Stored entries
--------
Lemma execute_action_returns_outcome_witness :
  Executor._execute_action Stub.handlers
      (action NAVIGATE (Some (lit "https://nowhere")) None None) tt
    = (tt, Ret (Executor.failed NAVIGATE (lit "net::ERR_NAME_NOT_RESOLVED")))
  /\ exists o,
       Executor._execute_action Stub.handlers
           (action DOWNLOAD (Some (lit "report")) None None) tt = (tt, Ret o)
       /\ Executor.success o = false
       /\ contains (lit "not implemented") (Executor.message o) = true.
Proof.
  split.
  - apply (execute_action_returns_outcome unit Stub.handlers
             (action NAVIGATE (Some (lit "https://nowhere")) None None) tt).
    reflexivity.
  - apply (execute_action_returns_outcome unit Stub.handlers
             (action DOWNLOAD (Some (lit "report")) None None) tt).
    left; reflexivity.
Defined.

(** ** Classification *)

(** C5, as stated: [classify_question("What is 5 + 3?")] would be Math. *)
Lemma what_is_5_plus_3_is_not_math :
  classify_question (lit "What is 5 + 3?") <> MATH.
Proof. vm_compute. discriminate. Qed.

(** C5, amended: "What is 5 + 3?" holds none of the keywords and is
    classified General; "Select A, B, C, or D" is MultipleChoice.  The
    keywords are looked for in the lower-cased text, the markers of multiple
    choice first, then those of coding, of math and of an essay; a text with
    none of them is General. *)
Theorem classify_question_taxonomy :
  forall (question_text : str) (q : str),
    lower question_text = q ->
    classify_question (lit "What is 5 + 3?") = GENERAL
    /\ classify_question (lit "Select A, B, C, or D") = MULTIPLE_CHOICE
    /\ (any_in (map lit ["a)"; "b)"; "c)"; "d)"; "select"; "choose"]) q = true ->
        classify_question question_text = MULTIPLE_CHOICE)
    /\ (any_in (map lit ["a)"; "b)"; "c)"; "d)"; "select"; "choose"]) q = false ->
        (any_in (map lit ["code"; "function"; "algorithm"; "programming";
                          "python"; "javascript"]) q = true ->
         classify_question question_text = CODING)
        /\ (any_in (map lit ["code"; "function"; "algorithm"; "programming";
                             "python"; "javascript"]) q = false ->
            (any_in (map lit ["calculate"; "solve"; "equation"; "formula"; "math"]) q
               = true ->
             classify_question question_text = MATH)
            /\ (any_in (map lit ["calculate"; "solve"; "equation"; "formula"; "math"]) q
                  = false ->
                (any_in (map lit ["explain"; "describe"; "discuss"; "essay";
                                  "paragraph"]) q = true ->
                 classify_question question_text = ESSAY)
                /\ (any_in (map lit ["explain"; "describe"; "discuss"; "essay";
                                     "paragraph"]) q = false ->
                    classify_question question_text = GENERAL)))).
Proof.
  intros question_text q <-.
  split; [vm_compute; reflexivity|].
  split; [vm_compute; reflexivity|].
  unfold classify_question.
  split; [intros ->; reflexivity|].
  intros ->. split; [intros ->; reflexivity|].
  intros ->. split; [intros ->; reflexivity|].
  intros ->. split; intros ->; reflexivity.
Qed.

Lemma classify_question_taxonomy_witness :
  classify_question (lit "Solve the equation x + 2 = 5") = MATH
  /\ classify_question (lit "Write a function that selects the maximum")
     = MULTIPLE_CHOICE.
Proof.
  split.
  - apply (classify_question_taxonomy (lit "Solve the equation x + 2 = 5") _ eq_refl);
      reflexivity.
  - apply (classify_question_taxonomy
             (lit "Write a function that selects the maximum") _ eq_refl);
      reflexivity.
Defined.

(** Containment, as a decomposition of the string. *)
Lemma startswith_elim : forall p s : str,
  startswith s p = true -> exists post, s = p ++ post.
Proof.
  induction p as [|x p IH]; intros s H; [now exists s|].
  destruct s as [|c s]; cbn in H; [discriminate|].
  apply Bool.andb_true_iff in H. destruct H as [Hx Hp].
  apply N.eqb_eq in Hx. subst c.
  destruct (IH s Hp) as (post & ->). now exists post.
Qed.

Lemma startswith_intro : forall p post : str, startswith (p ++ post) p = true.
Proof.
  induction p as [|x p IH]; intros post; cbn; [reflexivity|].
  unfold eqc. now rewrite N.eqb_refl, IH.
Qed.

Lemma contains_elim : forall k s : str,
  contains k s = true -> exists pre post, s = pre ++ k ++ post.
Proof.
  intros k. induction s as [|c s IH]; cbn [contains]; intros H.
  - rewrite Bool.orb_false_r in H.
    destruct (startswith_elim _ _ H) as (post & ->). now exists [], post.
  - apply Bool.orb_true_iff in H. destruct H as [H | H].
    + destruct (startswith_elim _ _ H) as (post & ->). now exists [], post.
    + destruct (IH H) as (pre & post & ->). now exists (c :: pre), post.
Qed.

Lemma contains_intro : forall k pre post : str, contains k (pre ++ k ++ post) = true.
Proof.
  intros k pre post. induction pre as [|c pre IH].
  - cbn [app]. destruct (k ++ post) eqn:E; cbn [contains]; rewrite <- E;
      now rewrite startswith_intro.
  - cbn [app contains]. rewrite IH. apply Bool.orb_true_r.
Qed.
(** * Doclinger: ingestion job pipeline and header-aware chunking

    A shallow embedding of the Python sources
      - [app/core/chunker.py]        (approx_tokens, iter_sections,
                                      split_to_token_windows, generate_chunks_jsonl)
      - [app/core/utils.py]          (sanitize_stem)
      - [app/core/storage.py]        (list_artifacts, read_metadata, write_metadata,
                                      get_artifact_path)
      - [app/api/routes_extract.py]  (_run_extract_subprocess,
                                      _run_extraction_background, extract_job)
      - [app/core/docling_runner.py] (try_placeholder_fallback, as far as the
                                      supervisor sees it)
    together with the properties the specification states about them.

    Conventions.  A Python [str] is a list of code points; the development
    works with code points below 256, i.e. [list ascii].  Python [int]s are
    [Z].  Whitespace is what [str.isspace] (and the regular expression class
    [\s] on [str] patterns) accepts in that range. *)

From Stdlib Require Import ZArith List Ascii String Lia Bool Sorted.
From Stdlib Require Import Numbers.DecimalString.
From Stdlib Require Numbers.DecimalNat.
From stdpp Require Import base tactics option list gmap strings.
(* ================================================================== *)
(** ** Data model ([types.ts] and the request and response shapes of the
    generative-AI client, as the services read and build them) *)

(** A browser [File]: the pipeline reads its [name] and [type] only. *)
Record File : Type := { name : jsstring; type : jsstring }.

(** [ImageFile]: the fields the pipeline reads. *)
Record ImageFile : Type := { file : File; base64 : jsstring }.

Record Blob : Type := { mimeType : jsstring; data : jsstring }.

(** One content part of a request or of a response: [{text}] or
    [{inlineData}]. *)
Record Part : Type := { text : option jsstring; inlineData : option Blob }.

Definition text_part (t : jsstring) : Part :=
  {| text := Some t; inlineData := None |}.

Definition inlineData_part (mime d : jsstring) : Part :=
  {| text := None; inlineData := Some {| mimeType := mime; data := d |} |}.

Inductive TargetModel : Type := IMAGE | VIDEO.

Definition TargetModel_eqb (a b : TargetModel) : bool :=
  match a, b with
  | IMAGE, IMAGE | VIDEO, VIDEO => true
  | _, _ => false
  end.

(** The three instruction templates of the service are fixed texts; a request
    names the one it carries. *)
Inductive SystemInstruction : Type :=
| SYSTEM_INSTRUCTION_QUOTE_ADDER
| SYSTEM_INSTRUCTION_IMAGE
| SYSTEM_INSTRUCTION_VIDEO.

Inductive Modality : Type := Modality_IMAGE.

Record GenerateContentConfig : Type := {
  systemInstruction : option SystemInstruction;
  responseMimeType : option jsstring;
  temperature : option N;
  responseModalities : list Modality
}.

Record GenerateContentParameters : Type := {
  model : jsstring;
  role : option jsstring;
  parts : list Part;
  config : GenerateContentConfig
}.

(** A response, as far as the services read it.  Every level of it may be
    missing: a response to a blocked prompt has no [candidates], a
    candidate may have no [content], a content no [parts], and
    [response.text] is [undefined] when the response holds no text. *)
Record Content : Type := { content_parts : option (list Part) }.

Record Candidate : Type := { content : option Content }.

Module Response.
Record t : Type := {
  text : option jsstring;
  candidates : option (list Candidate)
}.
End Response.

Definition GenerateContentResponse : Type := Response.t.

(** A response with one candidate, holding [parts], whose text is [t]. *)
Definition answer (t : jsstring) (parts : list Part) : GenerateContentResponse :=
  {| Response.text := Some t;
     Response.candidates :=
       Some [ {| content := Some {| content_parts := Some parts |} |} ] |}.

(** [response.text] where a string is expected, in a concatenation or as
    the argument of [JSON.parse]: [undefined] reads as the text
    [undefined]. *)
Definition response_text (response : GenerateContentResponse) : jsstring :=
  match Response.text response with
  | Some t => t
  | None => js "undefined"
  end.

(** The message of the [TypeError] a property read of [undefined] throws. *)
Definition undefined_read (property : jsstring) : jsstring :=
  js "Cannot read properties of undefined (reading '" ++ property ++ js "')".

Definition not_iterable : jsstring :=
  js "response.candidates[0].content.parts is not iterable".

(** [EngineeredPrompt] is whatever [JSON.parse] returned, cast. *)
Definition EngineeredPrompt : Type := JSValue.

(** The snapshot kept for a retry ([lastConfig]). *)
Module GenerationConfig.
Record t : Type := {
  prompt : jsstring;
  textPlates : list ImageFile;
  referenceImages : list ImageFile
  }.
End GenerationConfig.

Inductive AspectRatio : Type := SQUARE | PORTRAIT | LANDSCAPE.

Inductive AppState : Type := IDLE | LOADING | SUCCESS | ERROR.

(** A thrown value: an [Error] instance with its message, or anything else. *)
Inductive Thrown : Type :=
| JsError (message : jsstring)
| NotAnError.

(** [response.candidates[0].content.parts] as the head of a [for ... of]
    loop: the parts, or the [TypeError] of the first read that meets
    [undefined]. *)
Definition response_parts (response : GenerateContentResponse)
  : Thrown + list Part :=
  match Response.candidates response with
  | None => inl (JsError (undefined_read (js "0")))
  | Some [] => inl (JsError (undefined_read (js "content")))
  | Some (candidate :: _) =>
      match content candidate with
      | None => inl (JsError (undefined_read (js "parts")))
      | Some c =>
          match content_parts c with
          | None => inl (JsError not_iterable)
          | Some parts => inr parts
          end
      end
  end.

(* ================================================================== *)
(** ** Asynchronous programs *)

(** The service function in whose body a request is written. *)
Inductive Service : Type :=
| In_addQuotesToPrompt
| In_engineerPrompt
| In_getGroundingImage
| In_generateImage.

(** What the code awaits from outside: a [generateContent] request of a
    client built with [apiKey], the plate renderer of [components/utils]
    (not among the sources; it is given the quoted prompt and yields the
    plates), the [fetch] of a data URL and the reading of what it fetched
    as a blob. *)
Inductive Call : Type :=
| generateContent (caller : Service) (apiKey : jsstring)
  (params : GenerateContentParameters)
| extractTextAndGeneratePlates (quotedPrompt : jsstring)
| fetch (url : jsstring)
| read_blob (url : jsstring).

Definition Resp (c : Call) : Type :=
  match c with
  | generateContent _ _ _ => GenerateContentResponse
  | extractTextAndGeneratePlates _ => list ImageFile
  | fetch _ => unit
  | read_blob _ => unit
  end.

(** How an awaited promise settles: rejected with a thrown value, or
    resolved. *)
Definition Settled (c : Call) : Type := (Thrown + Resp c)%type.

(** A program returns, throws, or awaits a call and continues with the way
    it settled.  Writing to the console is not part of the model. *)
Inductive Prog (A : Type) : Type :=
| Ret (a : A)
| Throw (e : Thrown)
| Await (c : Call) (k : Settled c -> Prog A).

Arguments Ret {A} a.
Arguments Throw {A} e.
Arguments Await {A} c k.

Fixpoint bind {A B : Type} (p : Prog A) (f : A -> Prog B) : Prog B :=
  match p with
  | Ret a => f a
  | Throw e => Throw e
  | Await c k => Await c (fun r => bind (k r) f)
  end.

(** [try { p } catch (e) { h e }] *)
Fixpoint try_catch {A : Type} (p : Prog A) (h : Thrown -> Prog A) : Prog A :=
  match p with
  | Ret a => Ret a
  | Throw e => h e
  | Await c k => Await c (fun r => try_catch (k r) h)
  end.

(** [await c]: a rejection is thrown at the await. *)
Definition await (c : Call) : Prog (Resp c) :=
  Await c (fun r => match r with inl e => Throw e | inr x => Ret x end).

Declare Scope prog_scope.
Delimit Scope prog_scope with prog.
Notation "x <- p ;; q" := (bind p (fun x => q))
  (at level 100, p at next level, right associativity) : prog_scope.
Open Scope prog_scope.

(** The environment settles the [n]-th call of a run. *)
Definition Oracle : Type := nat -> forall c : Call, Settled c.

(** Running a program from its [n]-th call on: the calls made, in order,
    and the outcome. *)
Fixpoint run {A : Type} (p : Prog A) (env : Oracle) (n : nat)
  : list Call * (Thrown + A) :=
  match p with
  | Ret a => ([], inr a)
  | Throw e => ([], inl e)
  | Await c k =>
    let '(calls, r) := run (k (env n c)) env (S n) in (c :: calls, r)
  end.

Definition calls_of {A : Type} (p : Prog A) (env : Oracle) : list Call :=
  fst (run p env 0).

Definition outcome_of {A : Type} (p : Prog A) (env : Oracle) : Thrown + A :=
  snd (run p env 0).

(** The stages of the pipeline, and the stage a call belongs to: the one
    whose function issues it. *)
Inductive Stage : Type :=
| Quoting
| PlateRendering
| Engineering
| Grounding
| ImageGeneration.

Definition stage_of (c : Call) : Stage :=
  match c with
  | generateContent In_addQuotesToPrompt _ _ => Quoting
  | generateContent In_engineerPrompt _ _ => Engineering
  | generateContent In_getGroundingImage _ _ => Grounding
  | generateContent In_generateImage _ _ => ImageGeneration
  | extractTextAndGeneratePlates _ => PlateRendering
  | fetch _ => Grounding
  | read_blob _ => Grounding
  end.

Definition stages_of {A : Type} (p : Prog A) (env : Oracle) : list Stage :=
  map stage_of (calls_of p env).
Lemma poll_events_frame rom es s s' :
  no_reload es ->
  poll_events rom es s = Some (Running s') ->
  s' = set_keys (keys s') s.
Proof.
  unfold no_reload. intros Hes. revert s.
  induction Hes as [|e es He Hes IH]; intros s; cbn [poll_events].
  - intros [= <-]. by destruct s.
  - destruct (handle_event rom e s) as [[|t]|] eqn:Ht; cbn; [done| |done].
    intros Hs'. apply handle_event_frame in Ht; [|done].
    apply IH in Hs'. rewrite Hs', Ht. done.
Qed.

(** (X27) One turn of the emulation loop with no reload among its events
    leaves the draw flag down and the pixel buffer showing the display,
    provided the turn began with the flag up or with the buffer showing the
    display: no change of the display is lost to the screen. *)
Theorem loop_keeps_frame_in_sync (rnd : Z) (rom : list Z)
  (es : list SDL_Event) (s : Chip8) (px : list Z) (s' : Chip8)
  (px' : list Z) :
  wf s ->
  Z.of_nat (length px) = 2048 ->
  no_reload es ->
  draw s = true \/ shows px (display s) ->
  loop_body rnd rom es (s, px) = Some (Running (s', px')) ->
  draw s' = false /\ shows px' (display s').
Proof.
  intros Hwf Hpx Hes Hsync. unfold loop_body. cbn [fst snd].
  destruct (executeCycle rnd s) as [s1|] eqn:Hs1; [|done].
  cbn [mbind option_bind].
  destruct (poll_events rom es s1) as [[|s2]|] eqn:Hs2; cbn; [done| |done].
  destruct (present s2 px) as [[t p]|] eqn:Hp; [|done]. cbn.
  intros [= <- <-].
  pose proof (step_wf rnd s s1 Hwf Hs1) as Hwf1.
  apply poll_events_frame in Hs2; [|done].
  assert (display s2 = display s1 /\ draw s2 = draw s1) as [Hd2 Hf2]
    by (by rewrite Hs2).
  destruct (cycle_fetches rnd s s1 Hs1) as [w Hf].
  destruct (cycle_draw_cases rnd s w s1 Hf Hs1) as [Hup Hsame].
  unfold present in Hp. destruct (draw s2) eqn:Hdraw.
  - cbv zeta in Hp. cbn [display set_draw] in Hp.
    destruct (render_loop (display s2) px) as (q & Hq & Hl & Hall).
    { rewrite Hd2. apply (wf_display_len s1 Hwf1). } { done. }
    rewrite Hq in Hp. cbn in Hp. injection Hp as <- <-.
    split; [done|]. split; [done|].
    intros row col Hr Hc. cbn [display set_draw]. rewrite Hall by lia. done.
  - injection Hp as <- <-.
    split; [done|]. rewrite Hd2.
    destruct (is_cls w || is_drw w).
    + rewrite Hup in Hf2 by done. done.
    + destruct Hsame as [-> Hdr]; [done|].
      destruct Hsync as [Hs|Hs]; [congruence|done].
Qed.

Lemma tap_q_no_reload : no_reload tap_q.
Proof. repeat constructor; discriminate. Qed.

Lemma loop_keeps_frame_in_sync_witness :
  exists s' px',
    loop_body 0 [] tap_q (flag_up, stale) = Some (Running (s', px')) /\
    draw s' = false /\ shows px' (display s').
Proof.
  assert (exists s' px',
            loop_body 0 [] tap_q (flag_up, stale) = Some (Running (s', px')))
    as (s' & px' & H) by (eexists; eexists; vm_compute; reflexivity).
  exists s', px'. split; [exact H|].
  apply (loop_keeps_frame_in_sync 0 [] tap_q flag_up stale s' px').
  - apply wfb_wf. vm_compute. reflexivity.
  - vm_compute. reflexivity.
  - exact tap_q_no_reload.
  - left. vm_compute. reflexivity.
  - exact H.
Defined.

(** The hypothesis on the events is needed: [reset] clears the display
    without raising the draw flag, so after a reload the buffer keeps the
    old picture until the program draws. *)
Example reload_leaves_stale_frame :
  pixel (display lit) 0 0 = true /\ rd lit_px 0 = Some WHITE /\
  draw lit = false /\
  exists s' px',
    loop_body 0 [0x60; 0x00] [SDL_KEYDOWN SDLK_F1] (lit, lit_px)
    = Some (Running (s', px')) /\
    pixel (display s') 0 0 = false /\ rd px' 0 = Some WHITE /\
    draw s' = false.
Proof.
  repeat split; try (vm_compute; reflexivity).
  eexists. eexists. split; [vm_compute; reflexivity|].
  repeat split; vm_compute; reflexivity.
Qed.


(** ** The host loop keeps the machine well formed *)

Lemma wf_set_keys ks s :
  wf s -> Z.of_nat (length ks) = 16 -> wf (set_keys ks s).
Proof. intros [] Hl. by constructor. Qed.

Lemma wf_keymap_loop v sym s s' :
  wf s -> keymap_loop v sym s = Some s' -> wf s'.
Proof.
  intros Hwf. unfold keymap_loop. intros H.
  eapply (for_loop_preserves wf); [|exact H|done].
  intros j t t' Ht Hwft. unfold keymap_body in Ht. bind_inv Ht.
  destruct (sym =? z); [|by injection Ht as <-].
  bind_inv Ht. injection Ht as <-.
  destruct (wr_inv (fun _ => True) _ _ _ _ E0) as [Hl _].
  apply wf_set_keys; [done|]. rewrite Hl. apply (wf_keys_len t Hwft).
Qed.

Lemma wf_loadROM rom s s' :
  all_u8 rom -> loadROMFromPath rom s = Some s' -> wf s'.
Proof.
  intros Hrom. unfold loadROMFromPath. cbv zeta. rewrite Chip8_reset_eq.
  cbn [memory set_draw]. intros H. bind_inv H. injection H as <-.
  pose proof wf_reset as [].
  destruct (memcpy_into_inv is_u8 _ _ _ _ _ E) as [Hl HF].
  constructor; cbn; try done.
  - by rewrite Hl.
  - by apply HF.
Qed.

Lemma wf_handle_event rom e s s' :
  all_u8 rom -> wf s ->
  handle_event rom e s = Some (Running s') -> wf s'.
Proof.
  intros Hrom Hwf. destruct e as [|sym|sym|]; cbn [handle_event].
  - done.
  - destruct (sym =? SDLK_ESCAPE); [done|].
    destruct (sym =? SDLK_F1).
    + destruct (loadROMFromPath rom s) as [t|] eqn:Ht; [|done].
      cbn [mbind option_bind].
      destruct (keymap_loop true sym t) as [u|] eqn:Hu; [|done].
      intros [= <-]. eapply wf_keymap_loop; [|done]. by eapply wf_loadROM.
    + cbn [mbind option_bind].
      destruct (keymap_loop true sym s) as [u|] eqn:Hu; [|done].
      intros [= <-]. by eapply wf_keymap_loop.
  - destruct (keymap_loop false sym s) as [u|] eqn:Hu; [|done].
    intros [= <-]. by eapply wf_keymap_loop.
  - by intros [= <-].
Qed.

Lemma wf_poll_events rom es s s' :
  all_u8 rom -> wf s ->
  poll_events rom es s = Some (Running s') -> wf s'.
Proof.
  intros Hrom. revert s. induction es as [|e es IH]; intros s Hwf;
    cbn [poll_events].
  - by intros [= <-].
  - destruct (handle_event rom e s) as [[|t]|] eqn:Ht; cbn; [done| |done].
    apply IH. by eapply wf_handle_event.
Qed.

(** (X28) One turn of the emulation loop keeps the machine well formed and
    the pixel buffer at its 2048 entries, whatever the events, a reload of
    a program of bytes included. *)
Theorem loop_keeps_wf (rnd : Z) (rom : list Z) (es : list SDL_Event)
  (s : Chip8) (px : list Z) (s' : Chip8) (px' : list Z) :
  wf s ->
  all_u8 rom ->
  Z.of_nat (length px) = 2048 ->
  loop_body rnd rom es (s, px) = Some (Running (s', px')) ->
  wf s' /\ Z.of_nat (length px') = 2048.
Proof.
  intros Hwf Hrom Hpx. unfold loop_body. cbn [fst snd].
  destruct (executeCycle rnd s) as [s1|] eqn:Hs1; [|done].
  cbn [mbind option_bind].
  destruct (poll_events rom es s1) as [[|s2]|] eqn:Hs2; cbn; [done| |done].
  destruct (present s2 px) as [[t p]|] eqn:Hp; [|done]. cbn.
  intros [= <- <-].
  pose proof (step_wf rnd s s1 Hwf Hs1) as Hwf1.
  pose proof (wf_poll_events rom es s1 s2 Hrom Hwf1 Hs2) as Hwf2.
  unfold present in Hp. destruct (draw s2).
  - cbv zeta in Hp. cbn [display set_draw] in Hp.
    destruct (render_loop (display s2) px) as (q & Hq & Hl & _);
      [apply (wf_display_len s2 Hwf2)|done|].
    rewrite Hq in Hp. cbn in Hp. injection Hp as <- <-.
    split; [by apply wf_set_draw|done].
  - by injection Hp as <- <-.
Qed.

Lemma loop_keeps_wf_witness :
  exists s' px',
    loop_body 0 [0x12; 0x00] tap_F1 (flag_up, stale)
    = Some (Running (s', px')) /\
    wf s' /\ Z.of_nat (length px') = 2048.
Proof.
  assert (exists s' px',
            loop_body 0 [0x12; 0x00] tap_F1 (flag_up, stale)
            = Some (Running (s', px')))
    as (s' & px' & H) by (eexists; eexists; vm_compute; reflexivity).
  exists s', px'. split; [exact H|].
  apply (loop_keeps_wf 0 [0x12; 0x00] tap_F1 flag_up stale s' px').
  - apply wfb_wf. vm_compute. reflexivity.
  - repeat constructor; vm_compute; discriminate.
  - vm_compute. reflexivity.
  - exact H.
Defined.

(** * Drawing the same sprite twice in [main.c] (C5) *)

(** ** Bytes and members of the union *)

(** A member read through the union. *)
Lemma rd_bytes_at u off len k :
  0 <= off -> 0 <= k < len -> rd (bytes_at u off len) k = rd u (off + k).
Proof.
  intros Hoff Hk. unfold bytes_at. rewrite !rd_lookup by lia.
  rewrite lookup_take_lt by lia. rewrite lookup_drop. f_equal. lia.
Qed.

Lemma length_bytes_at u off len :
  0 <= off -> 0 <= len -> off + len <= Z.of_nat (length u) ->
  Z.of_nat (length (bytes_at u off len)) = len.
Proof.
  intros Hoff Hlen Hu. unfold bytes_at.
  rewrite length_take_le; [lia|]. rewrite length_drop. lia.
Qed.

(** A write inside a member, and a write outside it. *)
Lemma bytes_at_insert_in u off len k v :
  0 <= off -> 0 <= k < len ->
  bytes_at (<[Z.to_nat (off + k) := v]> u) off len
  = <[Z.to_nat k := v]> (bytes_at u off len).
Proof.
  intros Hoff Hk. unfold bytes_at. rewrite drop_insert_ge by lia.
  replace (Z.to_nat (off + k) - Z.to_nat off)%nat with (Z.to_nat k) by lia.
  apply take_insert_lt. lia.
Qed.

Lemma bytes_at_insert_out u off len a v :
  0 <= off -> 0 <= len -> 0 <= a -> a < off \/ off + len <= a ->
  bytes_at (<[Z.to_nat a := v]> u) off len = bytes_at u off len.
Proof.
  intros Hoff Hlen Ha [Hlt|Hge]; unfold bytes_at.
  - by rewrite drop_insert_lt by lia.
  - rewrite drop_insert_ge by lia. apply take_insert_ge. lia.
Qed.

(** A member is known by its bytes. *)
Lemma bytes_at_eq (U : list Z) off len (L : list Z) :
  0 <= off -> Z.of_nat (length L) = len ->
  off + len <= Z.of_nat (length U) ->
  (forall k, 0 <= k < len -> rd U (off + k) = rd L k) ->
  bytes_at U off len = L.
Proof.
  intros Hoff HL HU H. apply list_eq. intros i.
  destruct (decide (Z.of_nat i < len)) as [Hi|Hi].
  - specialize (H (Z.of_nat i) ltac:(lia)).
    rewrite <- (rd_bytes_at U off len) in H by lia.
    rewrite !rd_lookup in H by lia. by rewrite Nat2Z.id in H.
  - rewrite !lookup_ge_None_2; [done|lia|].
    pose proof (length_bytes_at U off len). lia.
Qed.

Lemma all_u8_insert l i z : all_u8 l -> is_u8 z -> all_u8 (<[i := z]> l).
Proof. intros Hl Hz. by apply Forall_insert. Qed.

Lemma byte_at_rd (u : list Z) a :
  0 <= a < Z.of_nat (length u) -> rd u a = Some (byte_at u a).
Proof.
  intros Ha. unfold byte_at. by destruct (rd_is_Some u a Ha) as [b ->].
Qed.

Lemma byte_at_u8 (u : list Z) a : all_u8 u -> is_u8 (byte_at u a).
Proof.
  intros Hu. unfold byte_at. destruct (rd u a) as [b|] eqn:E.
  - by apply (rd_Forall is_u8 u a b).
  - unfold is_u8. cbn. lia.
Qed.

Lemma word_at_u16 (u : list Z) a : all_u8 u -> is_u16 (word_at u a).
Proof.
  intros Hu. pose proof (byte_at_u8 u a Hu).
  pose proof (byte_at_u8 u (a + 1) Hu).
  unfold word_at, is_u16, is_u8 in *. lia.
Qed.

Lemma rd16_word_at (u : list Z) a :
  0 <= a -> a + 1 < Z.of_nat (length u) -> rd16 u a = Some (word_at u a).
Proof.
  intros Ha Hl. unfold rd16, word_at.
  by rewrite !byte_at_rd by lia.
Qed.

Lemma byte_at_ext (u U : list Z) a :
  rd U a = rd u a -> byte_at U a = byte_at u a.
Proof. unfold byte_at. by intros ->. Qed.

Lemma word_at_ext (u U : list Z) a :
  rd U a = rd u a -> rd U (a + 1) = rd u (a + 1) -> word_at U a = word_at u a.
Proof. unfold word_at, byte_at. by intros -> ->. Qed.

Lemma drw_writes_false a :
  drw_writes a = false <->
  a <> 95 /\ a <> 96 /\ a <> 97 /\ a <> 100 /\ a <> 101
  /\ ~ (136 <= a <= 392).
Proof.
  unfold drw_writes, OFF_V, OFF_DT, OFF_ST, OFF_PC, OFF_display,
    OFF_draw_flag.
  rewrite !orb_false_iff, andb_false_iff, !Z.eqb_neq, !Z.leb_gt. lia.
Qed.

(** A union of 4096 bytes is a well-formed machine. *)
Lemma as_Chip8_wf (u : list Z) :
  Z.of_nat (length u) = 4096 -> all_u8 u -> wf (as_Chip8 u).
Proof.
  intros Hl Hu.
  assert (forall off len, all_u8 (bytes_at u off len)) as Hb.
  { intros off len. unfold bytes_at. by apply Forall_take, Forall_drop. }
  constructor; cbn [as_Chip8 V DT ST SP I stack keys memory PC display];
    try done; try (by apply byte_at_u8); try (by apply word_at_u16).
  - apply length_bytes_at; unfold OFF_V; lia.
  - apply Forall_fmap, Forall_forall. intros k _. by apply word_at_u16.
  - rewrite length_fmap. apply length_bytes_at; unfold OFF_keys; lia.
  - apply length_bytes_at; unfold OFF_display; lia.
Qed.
--------
#### The task
Lines in the data holding the word "nowhere": count them and say how many, nothing more.

#### Expected output
2